Vagando solo por las llanuras, hambriento y sediento, Felipe había tomado la temeraria decisión de regresar a la fortaleza.
Esperaba recuperar los tesoros que había dejado atrás y escapar.
Pero el hambre que le corroía le había embotado el juicio.
Y ahora, este era el precio.
El terror se agitaba en el corazón de Felipe.
La muerte era inminente.
Carlos V nunca le perdonaría por abandonar al Príncipe Heredero en el campo de batalla.
«No puedo morir así…
por favor…
¡que alguien me salve!
¡Padre!»
Gritó por dentro, llamando a su padre, el Duque de Rochester, pero de su boca amordazada solo escaparon sollozos y gemidos ahogados.
La visión se le nubló mientras el sudor frío le goteaba de la frente.
Le esperaba un final cruel.
La puerta del establo se abrió con un chirrido y el sonido de fuertes pisadas resonó en el lugar.
El cuerpo de Felipe tembló sin control cuando Carlos V entró en la penumbra.
La silueta del rey irradiaba una furia gélida.
Felipe se retorció entre sus ataduras, desesperado por escapar, pero las cadenas no cedieron.
Carlos se acercó en silencio, con su penetrante mirada fija en el hombre que tenía delante.

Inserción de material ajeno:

(** C4, as the code has it: when the function stored for [p] declares the
    target last, as in [def f(<pam>,<pam>,<param>=None)], and inverse
    evaluation returns, every argument was evaluated and the function was
    called on the results; for the [i]-th of the other arguments, when it is
    written without prefix, the mapping holds under its name the [i]-th
    element of the returned sequence as [__get_quantity] renders it for that
    parameter: a quantity as it is, a bare number as a scaled value in the
    unit declared for the parameter. *)
Theorem inverse_evaluation_by_position sympy n p f kwargs e vals e' others t :
  parameters e !! p = Some (SFun f) ->
  dict_in p kwargs = true ->
  NoDup (fargs f) ->
  fargs f = (others ++ [t])%list -> get_pam_name t = p ->
  eval_function sympy (S n) p kwargs e = (Ok vals, e') ->
  exists arguments rv e1,
    mapM (fun arg => get_param sympy n arg kwargs) (fargs f) e = (Ok arguments, e1)
    /\ (call f arguments e1).1 = Ok rv
    /\ forall i a, nth_error others i = Some a -> is_prefixed a = false -> a <> p ->
         exists x q ei,
           nth_error (as_seq rv) i = Some x
           /\ tables ei = tables e
           /\ (get_quantity (Val x) (Some a) None false ei).1 = Ok q
           /\ tagged e a x q
           /\ dict_get a vals = Some q.
Proof.
  intros Hf Hin Hnd Hargs Ht H. cbn [eval_function] in H.
  apply call_kw_Ok in H. bind_inv H as e0 e0' Hself. injection Hself as <- <-.
  rewrite Hf, Hin in H. cbn [andb negb] in H.
  destruct (_ && _); [discriminate|].
  rewrite (filter_target_kept _ _ _ Hin) in H.
  bind_inv H as arguments e1 Hmap. bind_inv H as rv e2 Hcall.
  pose proof (keeps_mapM (fun arg => get_param sympy n arg kwargs) (fargs f)
                (fun a => keeps_get_param sympy n a kwargs) e) as Hk1.
  rewrite Hmap in Hk1. simpl in Hk1.
  assert (e2 = e1) as ->.
  { unfold call in Hcall. destruct (as_data arguments); [|discriminate].
    unfold lift in Hcall. congruence. }
  exists arguments, rv, e1. split; [exact Hmap|]. split; [now rewrite Hcall|].
  intros i a Hi Hpre Hne.
  destruct (inverse_fold p (as_seq rv) (fargs f) 0 [] e1 vals e' Hnd H) as [_ Hpos].
  assert (Hname : get_pam_name a = a) by now apply get_pam_name_plain.
  destruct (Hpos i a) as (x & q & ei & Hx & Hti & Hq & Hv).
  { rewrite Hargs. rewrite nth_error_app1; [exact Hi|].
    apply nth_error_Some. congruence. }
  { congruence. }
  rewrite Hname in Hq. exists x, q, ei.
  assert (Hte : tables ei = tables e) by congruence.
  repeat split; try assumption.
  destruct (get_quantity (Val x) (Some a) None false ei) as [[q'|y] ei'] eqn:Eq;
    [|discriminate]. simpl in Hq. injection Hq as ->.
  apply get_quantity_tagged in Eq.
  destruct x as [m|s|u|y|l]; simpl in *; try assumption.
  destruct Eq as (s & u & Hu & ->). exists s, u. split; [|reflexivity].
  eapply unit_for_tables; [|exact Hu]. congruence.
Qed.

Aunque Carlos sabía que Felipe no era el verdadero artífice de la caída de su hijo, necesitaba una válvula de escape para su ira.
Y Felipe, que había abandonado a Randolph en su hora más aciaga, era el blanco perfecto.

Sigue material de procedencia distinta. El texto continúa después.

Lemma recovered_permutation runtime name o o' :
  Permutation (own o) (own o') ->
  NoDup (own_keys o) ->
  (forall k1 k2, In k1 (own_keys o) -> In k2 (own_keys o) ->
     eq_ignore_case runtime k1 name = true -> eq_ignore_case runtime k2 name = true -> k1 = k2) ->
  spec_recovered runtime name o' = spec_recovered runtime name o.
Proof.
  intros Hperm Hnodup Honce.
  assert (Hkeys : Permutation (own_keys o) (own_keys o'))
    by (by apply Permutation_map).
  assert (Hnodup' : NoDup (own_keys o')) by (by rewrite <- Hkeys).
  destruct (List.filter (fun k => eq_ignore_case runtime k name) (own_keys o))
    as [|k rest] eqn:Ef.
  - assert (Habs : forall k, In k (own_keys o) -> eq_ignore_case runtime k name = false).
    { intros k Hin. destruct (eq_ignore_case runtime k name) eqn:Ek; [|done].
      assert (Hk : In k (List.filter (fun k => eq_ignore_case runtime k name) (own_keys o)))
        by (apply filter_In; by split).
      rewrite Ef in Hk. destruct Hk. }
    rewrite (recovered_absent runtime name o Habs).
    apply recovered_absent. intros k Hin. apply Habs.
    by apply (Permutation_in _ (Permutation_sym Hkeys)).
  - assert (Hk : In k (own_keys o) /\ eq_ignore_case runtime k name = true).
    { apply (filter_In (fun k => eq_ignore_case runtime k name)). rewrite Ef. by left. }
    destruct Hk as [Hin Hcase].
    destruct (own_key_lookup k (own o) Hin) as [v Hv].
    rewrite (recovered_single_spelling runtime name o k v Hv Hcase).
    2: { intros k' Hin' Hcase'. by apply Honce. }
    apply recovered_single_spelling with k; [|done|].
    + apply own_lookup_nodup; [done|].
      apply (Permutation_in _ Hperm). by apply own_lookup_in.
    + intros k' Hin' Hcase'. apply Honce; [|done|done|done].
      by apply (Permutation_in _ (Permutation_sym Hkeys)).
Qed.

(** X10: the order of the carrier's entries does not matter as long as
    no name is spelled by two keys: a carrier with the same entries in
    another order gives a context with the same fields. *)
Theorem extract_ignores_entry_order
    constants Constants utils runtime format l o o' (st : store) :
  format = FORMAT_HTTP_HEADERS Constants \/ format = FORMAT_TEXT_MAP Constants ->
  distinct_keys constants ->
  capital_keys runtime constants ->
  objs st !! l = Some o ->
  Permutation (own o) (own o') ->
  inherited o' = inherited o ->
  NoDup (own_keys o) ->
  (forall name k1 k2,
     In name (carrier_keys constants) ->
     In k1 (own_keys o) -> In k2 (own_keys o) ->
     eq_ignore_case runtime k1 name = true -> eq_ignore_case runtime k2 name = true -> k1 = k2) ->
  exists c y st1 st2,
    extract constants Constants utils runtime format (VObj l) st = (Normal c, st1)
    /\ extract constants Constants utils runtime format (VObj l)
         (with_objs (insert l o') st) = (Normal c, st2)
    /\ ctxs st1 !! c = Some y
    /\ ctxs st2 !! c = Some y.
Proof.
  intros Hf Hk Hcap Hl Hperm Hinh Hnodup Honce.
  destruct (capital_keys_eq _ _ Hcap) as (Ut & Uc & Ux & Uv).
  assert (Hl' : objs (with_objs (insert l o') st) !! l = Some o')
    by apply lookup_insert_eq.
  eexists _, _, _, _. split.
  { by apply extract_recognized_run. }
  split.
  { rewrite (extract_recognized_run _ _ _ _ _ _ _ _ Hf Hk Hl').
    rewrite <- !recovered_by_upper_case by assumption.
    rewrite !(recovered_permutation _ _ o o') by
      (first [ assumption
             | intros k1 k2; apply Honce; unfold carrier_keys; simpl; tauto ]).
    rewrite !recovered_by_upper_case by assumption.
    reflexivity. }
  simpl. split; apply lookup_insert_eq.
Qed.

Lemma extract_ignores_entry_order_witness :
  exists c y st1 st2,
    extract Sample.hawkular Sample.opentracing Sample.counter Sample.ascii
      (FORMAT_TEXT_MAP Sample.opentracing) (VObj 5)
      (Sample.store_with Sample.checkout_context Reuse.stale_headers) = (Normal c, st1)
    /\ extract Sample.hawkular Sample.opentracing Sample.counter Sample.ascii
         (FORMAT_TEXT_MAP Sample.opentracing) (VObj 5)
         (with_objs (insert 5 {| own := [("HWKAPMTXN", VStr "stale");
                                         ("Accept", VStr "text/html")];
                                 inherited := [] |})
            (Sample.store_with Sample.checkout_context Reuse.stale_headers))
       = (Normal c, st2)
    /\ ctxs st1 !! c = Some y
    /\ ctxs st2 !! c = Some y.
Proof.
  apply (extract_ignores_entry_order Sample.hawkular Sample.opentracing Sample.counter Sample.ascii
           (FORMAT_TEXT_MAP Sample.opentracing) 5 Reuse.stale_headers
           {| own := [("HWKAPMTXN", VStr "stale"); ("Accept", VStr "text/html")];
              inherited := [] |}
           (Sample.store_with Sample.checkout_context Reuse.stale_headers)
           (or_intror eq_refl) hawkular_distinct_keys hawkular_capital_keys eq_refl).
  - apply perm_swap.
  - reflexivity.
  - apply (bool_decide_unpack _). reflexivity.
  - intros name k1 k2 _ H1 H2 E1 E2. simpl in H1, H2.
    destruct H1 as [<-|[<-|[]]], H2 as [<-|[<-|[]]];
      first [reflexivity | discriminate | idtac].
    + simpl in E1, E2. unfold eq_ignore_case in E1, E2.
      apply String.eqb_eq in E1, E2. simpl in E1, E2. congruence.
    + simpl in E1, E2. unfold eq_ignore_case in E1, E2.
      apply String.eqb_eq in E1, E2. simpl in E1, E2. congruence.
Defined.

(** ** More on [startSpan] *)

(** X11: when [fields] is omitted or falsy, [startSpan] builds the span
    from a new object of its own that holds [name] as [operationName] and
    nothing else: every object the store had is as it was, and the new
    span has operation name [name]. *)
Theorem startSpan_without_fields utils name fields (st : store) :
  truthy fields = false ->
  exists s sp lf st',
    startSpan utils name fields st = (Normal s, st')
    /\ objs st !! lf = None
    /\ objs st' !! lf = Some {| own := [("operationName", name)]; inherited := [] |}
    /\ (forall l' o, objs st !! l' = Some o -> objs st' !! l' = Some o)
    /\ spans st !! s = None
    /\ spans st' !! s = Some sp
    /\ span_operationName sp = name.
Proof.
  intros Hf. unfold startSpan. rewrite Hf.
  unfold new_APMSpan, generateSpanId, new_APMSpanContext, new_object, ret, bind.
  simpl. repeat (rewrite lookup_insert_eq; simpl).
  unfold with_objs. simpl. rewrite !insert_insert_eq.
  eexists _, _, _, _. split; [reflexivity|]. simpl.
  split; [apply not_elem_of_dom, is_fresh|].
  split.
  { rewrite lookup_insert_ne by (intros E; symmetry in E; by apply fresh_insert_ne in E).
    apply lookup_insert_eq. }
  split.
  { intros l' o Ho.
    assert (Hl1 : fresh (dom (objs st)) <> l').
    { intros E. apply (is_fresh (dom (objs st))). rewrite E.
      apply elem_of_dom. by eexists. }
    rewrite lookup_insert_ne.
    - rewrite lookup_insert_ne by done. exact Ho.
    - intros E.
      apply (is_fresh (dom (<[fresh (dom (objs st)) :=
                object_set "operationName" name empty_object]> (objs st)))).
      rewrite E. apply elem_of_dom. rewrite lookup_insert_ne by done. by eexists. }
  split; [apply not_elem_of_dom, is_fresh|].
  split; [apply lookup_insert_eq|]. reflexivity.
Qed.

Lemma startSpan_without_fields_witness :
  exists s sp lf st',
    startSpan Sample.counter (VStr "A") VUndefined Sample.fields_store = (Normal s, st')
    /\ objs Sample.fields_store !! lf = None
    /\ objs st' !! lf = Some {| own := [("operationName", VStr "A")]; inherited := [] |}
    /\ (forall l' o, objs Sample.fields_store !! l' = Some o -> objs st' !! l' = Some o)
    /\ spans Sample.fields_store !! s = None
    /\ spans st' !! s = Some sp
    /\ span_operationName sp = VStr "A".
Proof.
  apply (startSpan_without_fields Sample.counter (VStr "A") VUndefined
           Sample.fields_store).
  reflexivity.
Defined.

(** X12: a truthy [fields] argument that is not an object (a non-zero
    number, a non-empty string, [true]) makes [startSpan] throw a
    TypeError at the assignment of [operationName]; no span is created
    and the store is unchanged. *)
Theorem startSpan_primitive_fields_throws utils name fields (st : store) :
  truthy fields = true ->
  (forall l, fields <> VObj l) ->
  startSpan utils name fields st = (Throw TypeError, st).
Proof.
  intros Ht Hprim. unfold startSpan. rewrite Ht.
  destruct fields as [| |b|n|s|l]; try discriminate; try reflexivity.
  by destruct (Hprim l).
Qed.

Lemma startSpan_primitive_fields_throws_witness :
  startSpan Sample.counter (VStr "A") (VNum 42) Sample.fields_store
  = (Throw TypeError, Sample.fields_store).
Proof.
  apply (startSpan_primitive_fields_throws Sample.counter (VStr "A") (VNum 42)
           Sample.fields_store).
  - reflexivity.
  - intros l. discriminate.
Defined.

(** ** More on the trace decorator *)

(** X13: after decoration the root span has, as own tags, a
    service-name tag whenever the metadata has a truthy service name and a
    build-stamp tag whenever it has a truthy build stamp, be it the
    caller's or the metadata's; and when the metadata has neither, the
    store is exactly as before. *)
Theorem trace_decorator_leaves_root_tagged constants md t tr n ns s sp o (st : store) :
  traces st !! t = Some tr ->
  nodes tr = n :: ns ->
  node_span n = Some s ->
  spans st !! s = Some sp ->
  objs st !! span_tags sp = Some o ->
  exists o' st',
    TRACE_DECORATOR constants md t st = (Normal tt, st')
    /\ objs st' !! span_tags sp = Some o'
    /\ (truthy (serviceName md) = true ->
        hasOwnProperty o' (PROP_SERVICE_NAME constants) = true)
    /\ (truthy (buildStamp md) = true ->
        hasOwnProperty o' (PROP_BUILD_STAMP constants) = true)
    /\ (truthy (serviceName md) = false -> truthy (buildStamp md) = false ->
        st' = st).
Proof.
  intros Ht Hn Hs Hsp Ho.
  eexists _, _. split; [by apply (decorator_run constants md t tr n ns s sp o)|].
  simpl. split; [apply lookup_insert_eq|].
  split.
  { intros Hv. apply tag_if_missing_keeps.
    destruct (tag_if_missing_settles (PROP_SERVICE_NAME constants) (serviceName md) o)
      as [H|H]; [congruence|done]. }
  split.
  { intros Hv.
    destruct (tag_if_missing_settles (PROP_BUILD_STAMP constants) (buildStamp md)
                (tag_if_missing (PROP_SERVICE_NAME constants) (serviceName md) o))
      as [H|H]; [congruence|done]. }
  intros Hs0 Hb0. unfold tag_if_missing. rewrite Hs0, Hb0. simpl.
  destruct st. unfold with_objs. simpl in *. by rewrite insert_id.
Qed.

—¿Admites haber abandonado al Príncipe Heredero y huido del campo de batalla?
—preguntó Carlos con frialdad.
Felipe negó con la cabeza frenéticamente, con las lágrimas corriéndole por el rostro.
Carlos lo miró fijamente durante un largo momento, con una expresión de gélido desprecio.

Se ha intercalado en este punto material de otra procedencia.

(** * go-querystring, package query: Decode

    A shallow embedding of [src/query/decode.go]: [Decode], [absorbValue]
    and [convertString], together with the parts of Go's [strconv] and
    [reflect] packages they call, and the properties of the decoder stated
    in the specification.

    Conventions.
    - Go's [url.Values] (a [map[string][]string]) is a [gmap string (list string)].
    - A [reflect.Value] of a struct field is a [Value]: its kind is read off
      the constructor, so a value can never change its type.
    - The two [for v.Kind() == reflect.Ptr] loops of the source do not
      advance (the [Elem()] step is commented out), so they are modelled with
      fuel: a result [None] means the loop was still running when the fuel
      ran out.
    - Floating point is not modelled: the float type and the three library
      operations on it that the decoder calls are fields of the class
      [Platform], as is the width of Go's [int] and [uint]. *)

From Stdlib Require Import ZArith Lia String Ascii List Bool.
From stdpp Require Import base option list strings gmap.

Local Open Scope Z_scope.

(** ** Machine integers: a w-bit value is a [Z] with the wrap-around written out *)

(** Conversion to an unsigned integer of [w] bits, as Go's [uintW(x)]. *)
Definition wrap_unsigned (w x : Z) : Z := x mod 2 ^ w.
Lemma stream_closed_only_by_error_report_witness :
  exists s',
    negotiate deadIceEnv testListener 0
              [inr (candidateFrame "candidate:1"); inr deadOffer;
               inr plainOffer] = (Returned, s') /\
    trace s' =
      [EvDialICE stunServer; EvDialICE deadServer;
       EvConnWrite
         (encode ("error=dial server [turn:10.255.255.1:3478 "
                  ++ "turn:10.255.255.2:3478]: i/o timeout;"
                  ++ "answer=;candidate="));
       EvConnClose] /\
    exists pre err closes,
      trace s' =
        pre ++
        [EvConnWrite
           (marshal_or_nil
              (json_Marshal_msg deadIceEnv
                 (mkBrokerMessage None None "" (Error err) None "")));
         EvConnClose] ++ closes /\
      ~ In EvConnClose pre /\
      (closes = [] \/ exists p, closes = [EvPeerClose p]).
Proof.
  pose proof (proj1 (stream_closed_only_by_error_report
                       deadIceEnv testListener 0
                       [inr (candidateFrame "candidate:1"); inr deadOffer;
                        inr plainOffer])) as H.
  change (negotiate deadIceEnv testListener 0
                    [inr (candidateFrame "candidate:1"); inr deadOffer;
                     inr plainOffer])
    with (Returned,
          mkNegState testListener None [mkICECandidateInit "candidate:1"] 0
            [EvDialICE stunServer; EvDialICE deadServer;
             EvConnWrite
               (encode ("error=dial server [turn:10.255.255.1:3478 "
                        ++ "turn:10.255.255.2:3478]: i/o timeout;"
                        ++ "answer=;candidate="));
             EvConnClose]) in H.
  cbv beta iota in H.
  eexists. split; [reflexivity|]. split; [reflexivity | exact H].
Defined.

—Traicionaste al Príncipe Heredero.
Peor aún, traicionaste al reino.
Felipe solo pudo llorar en silencio.
Había huido para salvar la vida, pero ahora tenía que pagar el precio.
Carlos levantó una mano en una sutil señal.
Un caballero se adelantó y le quitó la mordaza a Felipe; no para concederle la libertad, sino para asegurarse de que cada grito de agonía resonara por todo el establo.